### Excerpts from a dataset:
=== Section Start ===

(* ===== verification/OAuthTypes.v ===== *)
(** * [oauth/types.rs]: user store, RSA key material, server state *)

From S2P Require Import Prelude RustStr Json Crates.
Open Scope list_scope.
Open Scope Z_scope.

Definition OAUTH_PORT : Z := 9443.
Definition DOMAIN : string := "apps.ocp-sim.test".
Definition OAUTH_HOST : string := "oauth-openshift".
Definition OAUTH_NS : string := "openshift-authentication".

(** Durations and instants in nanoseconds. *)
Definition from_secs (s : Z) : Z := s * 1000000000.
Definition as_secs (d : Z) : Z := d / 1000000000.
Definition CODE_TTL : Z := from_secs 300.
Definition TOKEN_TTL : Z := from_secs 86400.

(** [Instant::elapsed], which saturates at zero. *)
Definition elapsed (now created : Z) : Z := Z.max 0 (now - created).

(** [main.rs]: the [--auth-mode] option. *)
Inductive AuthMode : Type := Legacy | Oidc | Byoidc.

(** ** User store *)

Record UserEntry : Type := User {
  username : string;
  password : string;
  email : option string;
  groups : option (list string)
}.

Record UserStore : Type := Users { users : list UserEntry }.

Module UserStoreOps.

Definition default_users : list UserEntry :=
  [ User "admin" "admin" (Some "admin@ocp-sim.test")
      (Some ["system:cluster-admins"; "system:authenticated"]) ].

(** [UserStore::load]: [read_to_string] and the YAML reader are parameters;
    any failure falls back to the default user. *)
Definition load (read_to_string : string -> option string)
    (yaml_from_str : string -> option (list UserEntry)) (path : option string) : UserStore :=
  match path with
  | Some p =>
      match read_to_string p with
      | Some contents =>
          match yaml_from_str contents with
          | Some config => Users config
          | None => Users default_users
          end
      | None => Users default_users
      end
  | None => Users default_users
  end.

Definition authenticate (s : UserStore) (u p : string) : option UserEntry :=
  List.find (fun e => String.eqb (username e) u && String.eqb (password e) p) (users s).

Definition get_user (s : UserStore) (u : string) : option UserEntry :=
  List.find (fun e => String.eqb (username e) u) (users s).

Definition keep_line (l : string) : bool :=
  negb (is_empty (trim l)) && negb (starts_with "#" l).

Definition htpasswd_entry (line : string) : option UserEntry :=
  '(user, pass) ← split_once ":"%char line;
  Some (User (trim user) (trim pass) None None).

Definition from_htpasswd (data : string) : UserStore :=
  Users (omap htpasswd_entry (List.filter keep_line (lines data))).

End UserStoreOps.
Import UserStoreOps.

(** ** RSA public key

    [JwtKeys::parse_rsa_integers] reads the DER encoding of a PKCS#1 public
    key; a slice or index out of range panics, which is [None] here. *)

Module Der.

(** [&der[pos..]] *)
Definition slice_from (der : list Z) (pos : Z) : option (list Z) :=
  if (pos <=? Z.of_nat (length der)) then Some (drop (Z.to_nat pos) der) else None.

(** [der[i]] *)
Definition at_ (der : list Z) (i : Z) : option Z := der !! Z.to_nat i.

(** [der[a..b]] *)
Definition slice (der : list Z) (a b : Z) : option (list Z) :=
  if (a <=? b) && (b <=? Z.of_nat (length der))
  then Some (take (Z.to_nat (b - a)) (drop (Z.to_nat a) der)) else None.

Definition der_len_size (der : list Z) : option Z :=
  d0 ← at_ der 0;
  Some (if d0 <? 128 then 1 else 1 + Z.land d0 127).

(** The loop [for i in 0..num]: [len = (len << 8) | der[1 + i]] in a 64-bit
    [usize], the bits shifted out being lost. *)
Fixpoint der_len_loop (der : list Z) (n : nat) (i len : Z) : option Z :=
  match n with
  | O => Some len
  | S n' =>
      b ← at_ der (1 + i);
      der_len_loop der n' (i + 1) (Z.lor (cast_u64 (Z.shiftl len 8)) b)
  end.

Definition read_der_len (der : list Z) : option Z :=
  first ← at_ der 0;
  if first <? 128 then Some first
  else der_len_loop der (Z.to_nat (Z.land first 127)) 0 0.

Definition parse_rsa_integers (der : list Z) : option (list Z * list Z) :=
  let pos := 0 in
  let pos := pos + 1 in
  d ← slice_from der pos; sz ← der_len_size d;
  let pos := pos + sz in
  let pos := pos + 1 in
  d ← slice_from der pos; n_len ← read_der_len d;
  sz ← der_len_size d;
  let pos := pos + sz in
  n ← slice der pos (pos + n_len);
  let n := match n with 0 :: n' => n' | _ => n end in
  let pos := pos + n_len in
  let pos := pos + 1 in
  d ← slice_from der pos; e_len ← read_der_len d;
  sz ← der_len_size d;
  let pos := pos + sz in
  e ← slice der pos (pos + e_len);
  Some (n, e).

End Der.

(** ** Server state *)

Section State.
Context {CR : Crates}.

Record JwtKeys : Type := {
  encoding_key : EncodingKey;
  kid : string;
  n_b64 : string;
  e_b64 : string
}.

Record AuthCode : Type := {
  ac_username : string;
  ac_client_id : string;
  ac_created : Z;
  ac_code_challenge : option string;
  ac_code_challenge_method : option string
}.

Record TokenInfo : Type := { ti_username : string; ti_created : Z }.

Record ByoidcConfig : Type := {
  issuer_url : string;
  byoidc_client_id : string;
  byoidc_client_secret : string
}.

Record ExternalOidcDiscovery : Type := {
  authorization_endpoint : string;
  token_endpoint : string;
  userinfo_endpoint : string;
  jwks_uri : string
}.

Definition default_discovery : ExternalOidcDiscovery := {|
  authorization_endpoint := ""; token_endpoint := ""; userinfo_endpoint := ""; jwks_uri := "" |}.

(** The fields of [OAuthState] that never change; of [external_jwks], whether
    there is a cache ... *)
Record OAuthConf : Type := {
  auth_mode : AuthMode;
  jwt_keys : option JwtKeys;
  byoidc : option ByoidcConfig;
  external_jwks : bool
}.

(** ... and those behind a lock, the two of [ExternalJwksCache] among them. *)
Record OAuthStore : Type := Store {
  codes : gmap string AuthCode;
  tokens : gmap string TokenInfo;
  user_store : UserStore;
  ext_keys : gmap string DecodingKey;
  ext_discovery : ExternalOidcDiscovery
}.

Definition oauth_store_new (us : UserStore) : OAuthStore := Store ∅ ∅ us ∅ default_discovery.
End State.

=== Section End ===

### Problem statement:
Both the line containing "let pos := 0 in" and the line containing "(** ... and those" belong in the answer. Print them and every line above that falls between them exactly, and no others.

### Exercise solution:
  let pos := 0 in
  let pos := pos + 1 in
  d ← slice_from der pos; sz ← der_len_size d;
  let pos := pos + sz in
  let pos := pos + 1 in
  d ← slice_from der pos; n_len ← read_der_len d;
  sz ← der_len_size d;
  let pos := pos + sz in
  n ← slice der pos (pos + n_len);
  let n := match n with 0 :: n' => n' | _ => n end in
  let pos := pos + n_len in
  let pos := pos + 1 in
  d ← slice_from der pos; e_len ← read_der_len d;
  sz ← der_len_size d;
  let pos := pos + sz in
  e ← slice der pos (pos + e_len);
  Some (n, e).

End Der.

(** ** Server state *)

Section State.
Context {CR : Crates}.

Record JwtKeys : Type := {
  encoding_key : EncodingKey;
  kid : string;
  n_b64 : string;
  e_b64 : string
}.

Record AuthCode : Type := {
  ac_username : string;
  ac_client_id : string;
  ac_created : Z;
  ac_code_challenge : option string;
  ac_code_challenge_method : option string
}.

Record TokenInfo : Type := { ti_username : string; ti_created : Z }.

Record ByoidcConfig : Type := {
  issuer_url : string;
  byoidc_client_id : string;
  byoidc_client_secret : string
}.

Record ExternalOidcDiscovery : Type := {
  authorization_endpoint : string;
  token_endpoint : string;
  userinfo_endpoint : string;
  jwks_uri : string
}.

Definition default_discovery : ExternalOidcDiscovery := {|
  authorization_endpoint := ""; token_endpoint := ""; userinfo_endpoint := ""; jwks_uri := "" |}.

(** The fields of [OAuthState] that never change; of [external_jwks], whether
    there is a cache ... *)
Record OAuthConf : Type := {
  auth_mode : AuthMode;
  jwt_keys : option JwtKeys;
  byoidc : option ByoidcConfig;
  external_jwks : bool
}.

(** ... and those behind a lock, the two of [ExternalJwksCache] among them. *)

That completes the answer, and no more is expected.